> Work request:
Of all the entries below, only the lines from the one with "destruct (generated_message (sequencer" up to and including the one with "destruct (CircularCache.quiet_read CACHE" are to be duplicated exactly.

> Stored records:

BEGIN

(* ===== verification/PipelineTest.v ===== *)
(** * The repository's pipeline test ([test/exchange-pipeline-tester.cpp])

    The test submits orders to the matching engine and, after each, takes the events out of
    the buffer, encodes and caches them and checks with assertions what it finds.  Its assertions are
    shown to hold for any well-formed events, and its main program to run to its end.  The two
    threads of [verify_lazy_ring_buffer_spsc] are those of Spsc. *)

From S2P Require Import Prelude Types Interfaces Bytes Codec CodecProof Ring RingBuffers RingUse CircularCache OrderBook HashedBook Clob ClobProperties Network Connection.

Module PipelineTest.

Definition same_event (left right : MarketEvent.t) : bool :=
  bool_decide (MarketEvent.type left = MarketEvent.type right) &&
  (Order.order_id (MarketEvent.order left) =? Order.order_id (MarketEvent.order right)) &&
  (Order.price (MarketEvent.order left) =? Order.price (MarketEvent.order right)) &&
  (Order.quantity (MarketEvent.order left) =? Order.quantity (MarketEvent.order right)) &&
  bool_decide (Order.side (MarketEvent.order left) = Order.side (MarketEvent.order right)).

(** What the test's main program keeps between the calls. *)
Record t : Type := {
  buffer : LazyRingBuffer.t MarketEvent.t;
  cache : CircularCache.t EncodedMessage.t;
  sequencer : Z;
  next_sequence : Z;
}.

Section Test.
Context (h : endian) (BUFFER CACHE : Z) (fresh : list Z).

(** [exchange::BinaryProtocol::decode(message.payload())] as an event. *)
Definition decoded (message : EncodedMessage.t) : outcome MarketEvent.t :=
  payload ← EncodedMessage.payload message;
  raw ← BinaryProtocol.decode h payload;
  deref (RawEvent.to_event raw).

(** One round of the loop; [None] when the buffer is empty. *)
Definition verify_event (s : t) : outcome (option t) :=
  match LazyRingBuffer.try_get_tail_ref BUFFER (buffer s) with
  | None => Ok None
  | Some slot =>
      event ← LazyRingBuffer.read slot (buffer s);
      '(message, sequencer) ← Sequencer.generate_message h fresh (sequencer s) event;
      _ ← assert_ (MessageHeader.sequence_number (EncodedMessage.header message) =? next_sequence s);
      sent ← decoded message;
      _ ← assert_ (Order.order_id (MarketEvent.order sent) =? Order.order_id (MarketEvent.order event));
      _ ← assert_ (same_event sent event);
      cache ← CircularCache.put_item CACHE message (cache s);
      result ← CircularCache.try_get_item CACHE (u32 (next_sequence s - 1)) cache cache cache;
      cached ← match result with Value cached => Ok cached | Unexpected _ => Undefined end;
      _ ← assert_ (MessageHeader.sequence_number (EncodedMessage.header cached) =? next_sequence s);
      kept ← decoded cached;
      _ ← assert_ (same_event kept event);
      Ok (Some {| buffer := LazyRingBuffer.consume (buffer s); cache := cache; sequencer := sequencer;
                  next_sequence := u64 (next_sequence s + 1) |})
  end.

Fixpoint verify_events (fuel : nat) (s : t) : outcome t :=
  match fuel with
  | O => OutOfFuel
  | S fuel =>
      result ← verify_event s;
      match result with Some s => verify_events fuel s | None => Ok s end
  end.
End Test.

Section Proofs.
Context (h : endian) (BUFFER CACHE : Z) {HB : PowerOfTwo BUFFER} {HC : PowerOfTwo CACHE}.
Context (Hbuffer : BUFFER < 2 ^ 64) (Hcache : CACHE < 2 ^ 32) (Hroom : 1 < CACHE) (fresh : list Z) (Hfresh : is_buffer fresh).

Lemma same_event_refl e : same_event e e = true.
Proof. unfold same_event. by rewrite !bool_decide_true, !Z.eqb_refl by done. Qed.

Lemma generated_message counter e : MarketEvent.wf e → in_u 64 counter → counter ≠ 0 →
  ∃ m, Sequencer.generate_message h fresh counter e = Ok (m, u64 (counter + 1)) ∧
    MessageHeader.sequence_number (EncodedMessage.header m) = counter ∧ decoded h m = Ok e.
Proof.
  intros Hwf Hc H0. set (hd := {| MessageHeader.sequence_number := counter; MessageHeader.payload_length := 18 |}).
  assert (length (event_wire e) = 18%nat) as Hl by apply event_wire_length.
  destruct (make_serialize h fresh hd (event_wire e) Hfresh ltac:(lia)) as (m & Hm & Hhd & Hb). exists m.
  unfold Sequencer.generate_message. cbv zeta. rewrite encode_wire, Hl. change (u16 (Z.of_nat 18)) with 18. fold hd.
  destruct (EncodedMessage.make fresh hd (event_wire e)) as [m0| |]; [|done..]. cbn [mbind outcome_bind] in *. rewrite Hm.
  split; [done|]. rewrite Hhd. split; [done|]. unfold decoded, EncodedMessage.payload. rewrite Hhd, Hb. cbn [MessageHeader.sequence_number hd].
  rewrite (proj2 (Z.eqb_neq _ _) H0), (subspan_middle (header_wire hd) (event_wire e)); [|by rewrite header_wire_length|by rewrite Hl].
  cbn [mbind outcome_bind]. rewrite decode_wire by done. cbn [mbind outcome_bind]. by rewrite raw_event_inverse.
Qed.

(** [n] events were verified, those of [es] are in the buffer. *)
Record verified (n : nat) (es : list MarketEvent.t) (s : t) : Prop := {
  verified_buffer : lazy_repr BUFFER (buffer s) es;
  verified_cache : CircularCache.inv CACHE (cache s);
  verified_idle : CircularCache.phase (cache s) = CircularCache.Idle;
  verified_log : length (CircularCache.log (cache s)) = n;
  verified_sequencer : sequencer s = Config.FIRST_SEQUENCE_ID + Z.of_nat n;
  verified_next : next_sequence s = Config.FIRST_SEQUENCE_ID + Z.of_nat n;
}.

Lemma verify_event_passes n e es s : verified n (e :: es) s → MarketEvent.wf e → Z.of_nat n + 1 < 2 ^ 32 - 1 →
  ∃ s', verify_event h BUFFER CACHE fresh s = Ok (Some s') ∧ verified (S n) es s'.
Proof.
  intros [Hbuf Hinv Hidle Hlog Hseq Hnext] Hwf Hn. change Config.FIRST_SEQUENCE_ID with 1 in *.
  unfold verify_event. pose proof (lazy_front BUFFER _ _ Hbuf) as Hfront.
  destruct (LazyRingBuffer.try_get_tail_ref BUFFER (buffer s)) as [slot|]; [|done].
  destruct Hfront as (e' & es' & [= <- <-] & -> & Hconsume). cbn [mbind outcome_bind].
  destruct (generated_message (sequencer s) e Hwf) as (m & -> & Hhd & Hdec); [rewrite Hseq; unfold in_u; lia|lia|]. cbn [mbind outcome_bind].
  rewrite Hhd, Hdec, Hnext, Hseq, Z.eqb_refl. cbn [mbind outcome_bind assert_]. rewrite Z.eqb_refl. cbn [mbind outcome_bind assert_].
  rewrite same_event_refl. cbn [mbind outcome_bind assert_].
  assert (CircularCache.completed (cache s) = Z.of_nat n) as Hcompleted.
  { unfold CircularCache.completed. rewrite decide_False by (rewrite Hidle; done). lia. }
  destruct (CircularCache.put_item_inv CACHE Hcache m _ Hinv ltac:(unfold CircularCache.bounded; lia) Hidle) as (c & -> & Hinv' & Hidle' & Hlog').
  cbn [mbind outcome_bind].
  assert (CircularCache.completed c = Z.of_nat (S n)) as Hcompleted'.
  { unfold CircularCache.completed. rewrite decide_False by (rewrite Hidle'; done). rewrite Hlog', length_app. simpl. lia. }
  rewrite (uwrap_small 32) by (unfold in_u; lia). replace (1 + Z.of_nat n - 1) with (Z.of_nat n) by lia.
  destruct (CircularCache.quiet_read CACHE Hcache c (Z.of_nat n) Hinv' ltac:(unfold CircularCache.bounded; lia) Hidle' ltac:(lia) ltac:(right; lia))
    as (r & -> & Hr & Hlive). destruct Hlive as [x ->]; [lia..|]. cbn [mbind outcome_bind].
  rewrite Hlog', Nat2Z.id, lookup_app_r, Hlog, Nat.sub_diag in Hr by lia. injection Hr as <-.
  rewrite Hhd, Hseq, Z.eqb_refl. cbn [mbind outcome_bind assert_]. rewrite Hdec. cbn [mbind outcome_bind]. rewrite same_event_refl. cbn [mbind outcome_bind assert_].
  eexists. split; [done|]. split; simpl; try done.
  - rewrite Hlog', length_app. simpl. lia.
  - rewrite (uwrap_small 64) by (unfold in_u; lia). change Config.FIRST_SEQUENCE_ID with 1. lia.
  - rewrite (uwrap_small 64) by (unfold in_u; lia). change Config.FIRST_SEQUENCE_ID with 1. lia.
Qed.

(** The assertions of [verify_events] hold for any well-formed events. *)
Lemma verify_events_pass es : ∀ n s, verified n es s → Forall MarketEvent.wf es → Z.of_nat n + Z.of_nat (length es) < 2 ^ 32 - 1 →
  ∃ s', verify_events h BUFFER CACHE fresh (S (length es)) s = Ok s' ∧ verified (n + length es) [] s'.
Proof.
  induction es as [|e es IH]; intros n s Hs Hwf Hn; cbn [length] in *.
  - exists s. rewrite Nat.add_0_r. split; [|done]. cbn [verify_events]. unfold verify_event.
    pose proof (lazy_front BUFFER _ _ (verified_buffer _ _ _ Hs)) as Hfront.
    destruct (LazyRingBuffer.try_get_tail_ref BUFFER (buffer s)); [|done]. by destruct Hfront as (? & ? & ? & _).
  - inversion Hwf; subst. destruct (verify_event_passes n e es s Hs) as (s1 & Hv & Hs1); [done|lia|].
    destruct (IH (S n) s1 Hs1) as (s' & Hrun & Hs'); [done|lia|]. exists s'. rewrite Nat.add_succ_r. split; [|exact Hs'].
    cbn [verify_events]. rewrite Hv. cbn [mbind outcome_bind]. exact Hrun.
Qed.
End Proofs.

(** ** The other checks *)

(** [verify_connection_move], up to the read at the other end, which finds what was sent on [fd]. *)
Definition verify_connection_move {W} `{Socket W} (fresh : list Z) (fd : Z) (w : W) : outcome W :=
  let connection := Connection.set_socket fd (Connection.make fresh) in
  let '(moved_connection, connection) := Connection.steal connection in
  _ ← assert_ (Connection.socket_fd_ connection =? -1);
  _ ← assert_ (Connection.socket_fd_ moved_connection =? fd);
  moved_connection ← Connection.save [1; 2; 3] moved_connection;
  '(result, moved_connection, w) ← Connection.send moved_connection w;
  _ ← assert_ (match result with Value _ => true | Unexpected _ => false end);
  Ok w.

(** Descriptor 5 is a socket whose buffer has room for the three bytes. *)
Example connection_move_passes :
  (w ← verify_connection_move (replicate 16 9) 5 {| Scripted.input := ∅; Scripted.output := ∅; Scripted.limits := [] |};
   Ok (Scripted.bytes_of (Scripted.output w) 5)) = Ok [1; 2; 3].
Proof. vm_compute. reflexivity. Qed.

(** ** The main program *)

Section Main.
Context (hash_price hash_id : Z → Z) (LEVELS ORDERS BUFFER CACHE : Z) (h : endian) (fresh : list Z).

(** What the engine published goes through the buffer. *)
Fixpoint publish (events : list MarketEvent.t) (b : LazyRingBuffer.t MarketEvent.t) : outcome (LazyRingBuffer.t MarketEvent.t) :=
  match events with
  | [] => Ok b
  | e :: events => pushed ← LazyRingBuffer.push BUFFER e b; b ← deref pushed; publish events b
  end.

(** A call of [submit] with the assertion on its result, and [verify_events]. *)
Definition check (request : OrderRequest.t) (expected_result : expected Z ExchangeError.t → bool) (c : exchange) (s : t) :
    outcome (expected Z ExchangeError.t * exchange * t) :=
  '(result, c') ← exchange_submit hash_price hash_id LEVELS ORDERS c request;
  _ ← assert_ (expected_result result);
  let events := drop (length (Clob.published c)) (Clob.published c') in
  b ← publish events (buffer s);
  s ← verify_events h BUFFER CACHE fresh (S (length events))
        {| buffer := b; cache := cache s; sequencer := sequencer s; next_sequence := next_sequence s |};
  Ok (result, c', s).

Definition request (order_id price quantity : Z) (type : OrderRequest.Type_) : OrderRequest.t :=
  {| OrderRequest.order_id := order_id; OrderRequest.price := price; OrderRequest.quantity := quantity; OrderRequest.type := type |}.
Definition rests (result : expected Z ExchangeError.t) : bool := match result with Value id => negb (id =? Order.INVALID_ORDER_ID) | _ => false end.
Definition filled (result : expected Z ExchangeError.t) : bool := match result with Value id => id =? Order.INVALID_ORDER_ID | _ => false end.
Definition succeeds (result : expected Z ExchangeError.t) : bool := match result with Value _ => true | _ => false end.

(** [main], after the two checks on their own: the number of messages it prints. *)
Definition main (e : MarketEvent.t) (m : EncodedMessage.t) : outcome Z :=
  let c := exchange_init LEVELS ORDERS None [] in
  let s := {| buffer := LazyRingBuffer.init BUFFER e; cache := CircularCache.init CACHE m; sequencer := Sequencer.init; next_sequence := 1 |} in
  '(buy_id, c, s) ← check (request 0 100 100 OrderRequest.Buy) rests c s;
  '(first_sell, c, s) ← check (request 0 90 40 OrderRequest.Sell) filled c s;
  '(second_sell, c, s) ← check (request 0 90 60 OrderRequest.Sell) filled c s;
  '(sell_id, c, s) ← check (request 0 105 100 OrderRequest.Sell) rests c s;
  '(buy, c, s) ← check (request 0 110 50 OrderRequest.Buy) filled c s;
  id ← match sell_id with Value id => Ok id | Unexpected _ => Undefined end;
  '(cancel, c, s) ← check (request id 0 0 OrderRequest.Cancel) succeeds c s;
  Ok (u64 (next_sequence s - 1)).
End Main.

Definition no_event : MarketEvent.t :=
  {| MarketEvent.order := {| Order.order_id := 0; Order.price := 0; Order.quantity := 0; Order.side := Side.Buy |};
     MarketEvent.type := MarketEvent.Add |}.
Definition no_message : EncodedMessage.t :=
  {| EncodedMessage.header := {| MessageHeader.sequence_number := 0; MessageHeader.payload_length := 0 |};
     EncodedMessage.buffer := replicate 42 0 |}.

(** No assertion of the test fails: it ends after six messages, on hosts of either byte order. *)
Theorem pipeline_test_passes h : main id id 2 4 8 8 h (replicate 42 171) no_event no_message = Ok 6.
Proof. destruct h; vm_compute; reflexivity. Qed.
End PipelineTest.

END
BEGIN

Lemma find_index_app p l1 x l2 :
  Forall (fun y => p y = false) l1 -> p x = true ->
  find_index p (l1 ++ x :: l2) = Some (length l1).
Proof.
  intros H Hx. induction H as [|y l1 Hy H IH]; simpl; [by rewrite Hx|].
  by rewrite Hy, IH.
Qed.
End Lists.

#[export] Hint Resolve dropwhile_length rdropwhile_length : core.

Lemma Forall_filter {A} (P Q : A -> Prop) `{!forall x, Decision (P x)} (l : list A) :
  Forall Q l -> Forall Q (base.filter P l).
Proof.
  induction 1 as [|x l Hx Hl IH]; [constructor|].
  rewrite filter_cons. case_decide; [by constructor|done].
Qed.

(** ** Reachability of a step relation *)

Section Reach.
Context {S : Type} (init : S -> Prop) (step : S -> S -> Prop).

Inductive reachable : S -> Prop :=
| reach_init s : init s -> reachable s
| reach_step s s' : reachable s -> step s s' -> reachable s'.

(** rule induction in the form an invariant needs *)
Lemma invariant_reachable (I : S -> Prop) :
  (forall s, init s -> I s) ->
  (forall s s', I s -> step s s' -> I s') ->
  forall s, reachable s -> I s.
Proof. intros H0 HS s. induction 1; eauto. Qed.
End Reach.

END

> Answer to this exercise:
  destruct (generated_message (sequencer s) e Hwf) as (m & -> & Hhd & Hdec); [rewrite Hseq; unfold in_u; lia|lia|]. cbn [mbind outcome_bind].
  rewrite Hhd, Hdec, Hnext, Hseq, Z.eqb_refl. cbn [mbind outcome_bind assert_]. rewrite Z.eqb_refl. cbn [mbind outcome_bind assert_].
  rewrite same_event_refl. cbn [mbind outcome_bind assert_].
  assert (CircularCache.completed (cache s) = Z.of_nat n) as Hcompleted.
  { unfold CircularCache.completed. rewrite decide_False by (rewrite Hidle; done). lia. }
  destruct (CircularCache.put_item_inv CACHE Hcache m _ Hinv ltac:(unfold CircularCache.bounded; lia) Hidle) as (c & -> & Hinv' & Hidle' & Hlog').
  cbn [mbind outcome_bind].
  assert (CircularCache.completed c = Z.of_nat (S n)) as Hcompleted'.
  { unfold CircularCache.completed. rewrite decide_False by (rewrite Hidle'; done). rewrite Hlog', length_app. simpl. lia. }
  rewrite (uwrap_small 32) by (unfold in_u; lia). replace (1 + Z.of_nat n - 1) with (Z.of_nat n) by lia.
  destruct (CircularCache.quiet_read CACHE Hcache c (Z.of_nat n) Hinv' ltac:(unfold CircularCache.bounded; lia) Hidle' ltac:(lia) ltac:(right; lia))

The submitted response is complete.